> [PROBLEM TO WORK ON]: Pull every line from the records that has the word "hash" in it.

◆ ◆ ◆ ◆

(* ===== verification/Scrub.v ===== *)
(** * src/mod_auth_openidc.c: what of a request reaches the application

    The module passes claims to the application in headers and environment variables, so a request must not bring
    its own; and the cookies of the module itself are not for the application. *)

From S2P Require Import Prelude Cstr Apr StrUtil Http Cookie Url World.
#[local] Open Scope Z_scope.

Definition OIDC_DEFAULT_HEADER_PREFIX : string := "OIDC_".

(** The settings that are read here. *)
Record scrub_cfg := mk_scrub_cfg {
  sc_claim_prefix : option string;
  sc_white_listed_claims : option (gset string);
  sc_authn_header : option string;
  sc_strip_cookies : option (list string)
}.

Definition OIDC_DEFAULT_CLAIM_PREFIX : string := "OIDC_CLAIM_".
Definition oidc_cfg_claim_prefix_get (c : scrub_cfg) : string := default OIDC_DEFAULT_CLAIM_PREFIX (sc_claim_prefix c).

(** ** Headers *)

(** Both tests of the loop; the values of the hash table are its keys. *)
Definition header_suspicious (claim_prefix : string) (scrub : option (gset string)) (k : string) : bool :=
  let prefix_len := String.length claim_prefix in
  let header_matches :=
    match scrub with
    | Some s => bool_decide (k ∈ s) && (oidc_util_strnenvcmp k k (-1) =? 0)
    | None => false
    end in
  let prefix_matches := negb (Nat.eqb prefix_len 0) && (oidc_util_strnenvcmp k claim_prefix (Z.of_nat prefix_len) =? 0) in
  prefix_matches || header_matches.

(** The loop over the headers. *)
Fixpoint scrub_loop (claim_prefix : string) (scrub : option (gset string)) (h clean_headers : table) : table :=
  match h with
  | [] => clean_headers
  | (k, val) :: h =>
      scrub_loop claim_prefix scrub h
        (if header_suspicious claim_prefix scrub k then clean_headers else apr_table_add clean_headers k val)
  end.

Definition oidc_scrub_request_headers (r : request) (claim_prefix : string) (scrub : option (gset string)) : request :=
  with_headers_in (scrub_loop claim_prefix scrub (headers_in r) []) r.

(** The headers whose names count in full. *)
Definition scrub_names (c : scrub_cfg) : gset string :=
  let hdrs :=
    if _oidc_strcmp (Some (oidc_cfg_claim_prefix_get c)) (Some "") =? 0 then
      match sc_white_listed_claims c with Some w => w | None => ∅ end
    else ∅ in
  match sc_authn_header c with Some a => {[a]} ∪ hdrs | None => hdrs end.

Definition oidc_scrub_headers (c : scrub_cfg) (r : request) : request :=
  let prefix := oidc_cfg_claim_prefix_get c in
  let r := oidc_scrub_request_headers r OIDC_DEFAULT_HEADER_PREFIX (Some (scrub_names c)) in
  if bool_decide (_oidc_strstr (Some prefix) (Some OIDC_DEFAULT_HEADER_PREFIX) = Some 0%nat) then r
  else oidc_scrub_request_headers r prefix None.

(** ** Cookies *)

Fixpoint oidc_strip_cookies_match (cookie : string) (strip : list string) : option string :=
  match strip with
  | [] => None
  | name :: strip =>
      if (_oidc_strncmp (Some cookie) (Some name) (String.length name) =? 0) &&
         match str_drop (String.length name) cookie with String c _ => Ascii.eqb c "=" | "" => false end
      then Some name
      else oidc_strip_cookies_match cookie strip
  end.

(** The loop over the cookies. *)
Fixpoint strip_cookies_loop (strip cookies : list string) (result : option string) : option string :=
  match cookies with
  | [] => result
  | cookie :: cookies =>
      let cookie := skip_blank cookie in
      strip_cookies_loop strip cookies
        (if String.eqb cookie "" || nonnull (oidc_strip_cookies_match cookie strip) then result
         else Some (match result with Some s => s ^^ ";" ^^ " " ^^ cookie | None => cookie end))
  end.

Definition oidc_strip_cookies (c : scrub_cfg) (r : request) : request :=
  match oidc_http_hdr_in_cookie_get r, sc_strip_cookies c with
  | Some cookies, Some strip => oidc_http_hdr_in_cookie_set r (strip_cookies_loop strip (strtok_all ";" cookies) None)
  | _, _ => r
  end.

(** ** Lemmas *)

(** The name of the environment variable that a header ends up in. *)
Definition env_name (k : string) : string := str_map oidc_util_char_to_env k.

Lemma str_prefix_take p s : str_prefix p s = true <-> str_take (String.length p) s = p.
Proof.
  revert s. induction p as [|c p IH]; intros s; [split; [by destruct s|done]|]. destruct s as [|d s]; [done|].
  cbn [str_prefix str_take String.length]. rewrite andb_true_iff, IH. destruct (Ascii.eqb_spec c d) as [->|Hne].
  - split; [by intros [_ ->]|by intros [= ->]].
  - split; [by intros [? _]|]. intros [= -> _]. done.
Qed.

Lemma str_prefix_trans a b s : str_prefix a b = true -> str_prefix b s = true -> str_prefix a s = true.
Proof.
  revert b s. induction a as [|c a IH]; intros [|d b] [|e s]; try done. cbn [str_prefix]. rewrite !andb_true_iff.
  intros [->%Ascii.eqb_eq Ha] [->%Ascii.eqb_eq Hb]. rewrite Ascii.eqb_refl. by split; [|eapply IH].
Qed.

Lemma str_prefix_map (f : ascii -> ascii) a s : str_prefix a s = true -> str_prefix (str_map f a) (str_map f s) = true.
Proof.
  revert s. induction a as [|c a IH]; intros [|d s]; try done. cbn [str_prefix str_map]. rewrite !andb_true_iff.
  intros [->%Ascii.eqb_eq Ha]. by rewrite Ascii.eqb_refl, IH.
Qed.

Lemma env_prefix k p : (oidc_util_strnenvcmp k p (Z.of_nat (String.length p)) =? 0) = str_prefix (env_name p) (env_name k).
Proof.
  apply Bool.eq_iff_eq_true. rewrite Z.eqb_eq, strnenvcmp_spec. destruct (Z.leb_spec 0 (Z.of_nat (String.length p))); [|lia].
  rewrite Nat2Z.id, str_prefix_take. unfold env_name. rewrite !str_map_length.
  by rewrite <-(str_map_length oidc_util_char_to_env p) at 2; rewrite str_take_self.
Qed.

Lemma scrub_loop_filter p s h clean : scrub_loop p s h clean = clean ++ List.filter (fun kv => negb (header_suspicious p s kv.1)) h.
Proof.
  revert clean. induction h as [|[k v] h IH]; intros clean; cbn [scrub_loop List.filter]; [by rewrite app_nil_r|]. rewrite IH. cbn [fst].
  destruct (header_suspicious p s k); cbn [negb]; [done|]. unfold apr_table_add. by rewrite <-app_assoc.
Qed.

(** A header that the application could take for one of the module. *)
Definition forged (c : scrub_cfg) (k : string) : bool :=
  str_prefix OIDC_DEFAULT_HEADER_PREFIX (env_name k) ||
  (negb (String.eqb (oidc_cfg_claim_prefix_get c) "") && str_prefix (env_name (oidc_cfg_claim_prefix_get c)) (env_name k)) ||
  bool_decide (k ∈ scrub_names c).

Lemma suspicious_spec p s k : header_suspicious p s k =
  (negb (String.eqb p "") && str_prefix (env_name p) (env_name k)) || match s with Some s => bool_decide (k ∈ s) | None => false end.
Proof.
  unfold header_suspicious. cbv zeta. rewrite env_prefix. f_equal; [by destruct p|]. destruct s as [s|]; [|done].
  replace (oidc_util_strnenvcmp k k (-1) =? 0) with true; [by rewrite andb_true_r|]. symmetry. by apply Z.eqb_eq, strnenvcmp_spec.
Qed.

Lemma filter_filter {A} (f g : A -> bool) l : List.filter f (List.filter g l) = List.filter (fun x => f x && g x) l.
Proof.
  induction l as [|x l IH]; [done|]. cbn [List.filter]. destruct (g x); cbn [List.filter]; rewrite IH; [by rewrite andb_true_r|].
  by rewrite andb_false_r.
Qed.

Lemma strip_match_jar strip kv : pair_ok kv -> Forall (fun n => str_forall name_char n = true) strip ->
  nonnull (oidc_strip_cookies_match (cookie_string kv) strip) = bool_decide (kv.1 ∈ strip).
Proof.
  intros Hkv Hs. induction strip as [|n strip IH]; [done|]. apply Forall_cons in Hs as [Hn Hs]. cbn [oidc_strip_cookies_match].
  rewrite cookie_test by done. destruct (String.eqb_spec n kv.1) as [->|Hne].
  - cbn [nonnull]. symmetry. apply bool_decide_eq_true. by left.
  - rewrite IH by done. apply bool_decide_ext. rewrite elem_of_cons. naive_solver.
Qed.

Lemma cookie_string_nonempty kv : pair_ok kv -> String.eqb (cookie_string kv) "" = false.
Proof. destruct kv as [[|c k] v]; by intros (? & _). Qed.

(** Cookies put behind those that were kept before. *)
Definition cookies_after (result : option string) (j : jar) : option string :=
  foldl (fun r kv => Some (match r with Some s => s ^^ "; " ^^ cookie_string kv | None => cookie_string kv end)) result j.

Lemma strip_loop_jar strip cookies j result : Forall2 (fun s kv => skip_blank s = cookie_string kv) cookies j -> Forall pair_ok j ->
  Forall (fun n => str_forall name_char n = true) strip ->
  strip_cookies_loop strip cookies result = cookies_after result (List.filter (fun kv => negb (bool_decide (kv.1 ∈ strip))) j).
Proof.
  intros Hc Hj Hs. revert result. induction Hc as [|s kv cookies j Hsk Hc IH]; intros result; [done|]. apply Forall_cons in Hj as [Hkv Hj].
  cbn [strip_cookies_loop List.filter]. rewrite Hsk, cookie_string_nonempty, strip_match_jar by done. cbn [orb].
  destruct (bool_decide (kv.1 ∈ strip)); cbn [negb]; rewrite IH by done; [done|]. cbn [cookies_after foldl]. done.
Qed.

Lemma join_snoc sep a l x : join sep ((a :: l) ++ [x]) = (join sep (a :: l) ^^ sep ^^ x).
Proof.
  revert a. induction l as [|b l IH]; intros a; [done|].
  change (join sep ((a :: b :: l) ++ [x])) with (a ^^ sep ^^ join sep ((b :: l) ++ [x])). rewrite IH.
  change (join sep (a :: b :: l)) with (a ^^ sep ^^ join sep (b :: l)). by rewrite !append_assoc.
Qed.

Lemma cookies_after_header j : cookies_after None j = cookie_header j.
Proof.
  assert (Ha : forall k l, cookies_after (cookie_header k) l = cookie_header (k ++ l)).
  { intros k l. revert k. induction l as [|kv l IH]; intros k; [by rewrite app_nil_r|]. cbn [cookies_after foldl].
    change (foldl _ ?r l) with (cookies_after r l).
    replace (Some _) with (cookie_header (k ++ [kv])); [rewrite IH; by rewrite <-app_assoc|].
    destruct k as [|a k]; [done|]. unfold cookie_header. cbn [app]. f_equal. rewrite !map_cons, map_app.
    by apply (join_snoc "; " (cookie_string a) (map cookie_string k)). }
  apply (Ha [] j).
Qed.

(** ** Properties *)


(** Exactly the cookies that are to be stripped are missing from the requests that the application sees. *)
Theorem strip_cookies_spec (c : scrub_cfg) (r : request) (j : jar) (strip : list string) :
  sc_strip_cookies c = Some strip -> Forall (fun n => str_forall name_char n = true) strip ->
  oidc_http_hdr_in_cookie_get r = cookie_header j -> Forall pair_ok j -> j <> [] ->
  oidc_http_hdr_in_cookie_get (oidc_strip_cookies c r) =
    oidc_http_hdr_value_sanitize <$> cookie_header (List.filter (fun kv => negb (bool_decide (kv.1 ∈ strip))) j).
Proof.
  intros Hc Hs Hr Hj Hne. unfold oidc_strip_cookies. rewrite Hr, Hc. destruct j as [|kv j]; [done|]. cbn [cookie_header].
  pose proof Hj as [Hkv Hj']%Forall_cons. unfold strtok_all. rewrite tokens_join by done.
  rewrite (strip_loop_jar strip _ (kv :: j)); [|constructor; [by apply (skip_blank_cookie kv)|]|done..].
  - rewrite cookies_after_header. unfold oidc_http_hdr_in_cookie_get, oidc_http_hdr_in_cookie_set, oidc_http_hdr_in_get, oidc_http_hdr_in_set,
      oidc_http_hdr_table_set. cbn [headers_in with_headers_in]. destruct (cookie_header (List.filter _ _)); [by apply table_get_set_eq|by apply table_get_unset_eq].
  - clear -Hj'. induction Hj' as [|x l Hx _ IH]; constructor; [by apply skip_blank_cookie|exact IH].
Qed.

(** A header that differs from the configured one in case only is not scrubbed: the test that compares names as environment
    variables is only made for a name that was found in the hash table of names. *)
Example scrub_misses_case : forall value,
  headers_in (oidc_scrub_headers (mk_scrub_cfg None None (Some "X-Remote-User") None) (with_headers_in [("x-remote-user", value)] demo_request)) =
    [("x-remote-user", value)] /\ env_name "x-remote-user" = env_name "X-Remote-User".
Proof. by vm_compute. Qed.

(** ** Witnesses *)

Lemma strip_cookies_spec_witness :
  let r := with_headers_in [("Cookie", "a=1; mod_auth_openidc_session=s; b=2")] demo_request in
  oidc_http_hdr_in_cookie_get (oidc_strip_cookies (mk_scrub_cfg None None None (Some ["mod_auth_openidc_session"])) r) = Some "a=1; b=2".
Proof.
  cbv zeta. rewrite (strip_cookies_spec _ _ [("a", "1"); ("mod_auth_openidc_session", "s"); ("b", "2")] ["mod_auth_openidc_session"]).
  - vm_compute. reflexivity.
  - reflexivity.
  - repeat constructor.
  - reflexivity.
  - repeat constructor; discriminate.
  - discriminate.
Defined.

◆ ◆ ◆ ◆

> [YOUR SOLUTION]:
(** Both tests of the loop; the values of the hash table are its keys. *)
    variables is only made for a name that was found in the hash table of names. *)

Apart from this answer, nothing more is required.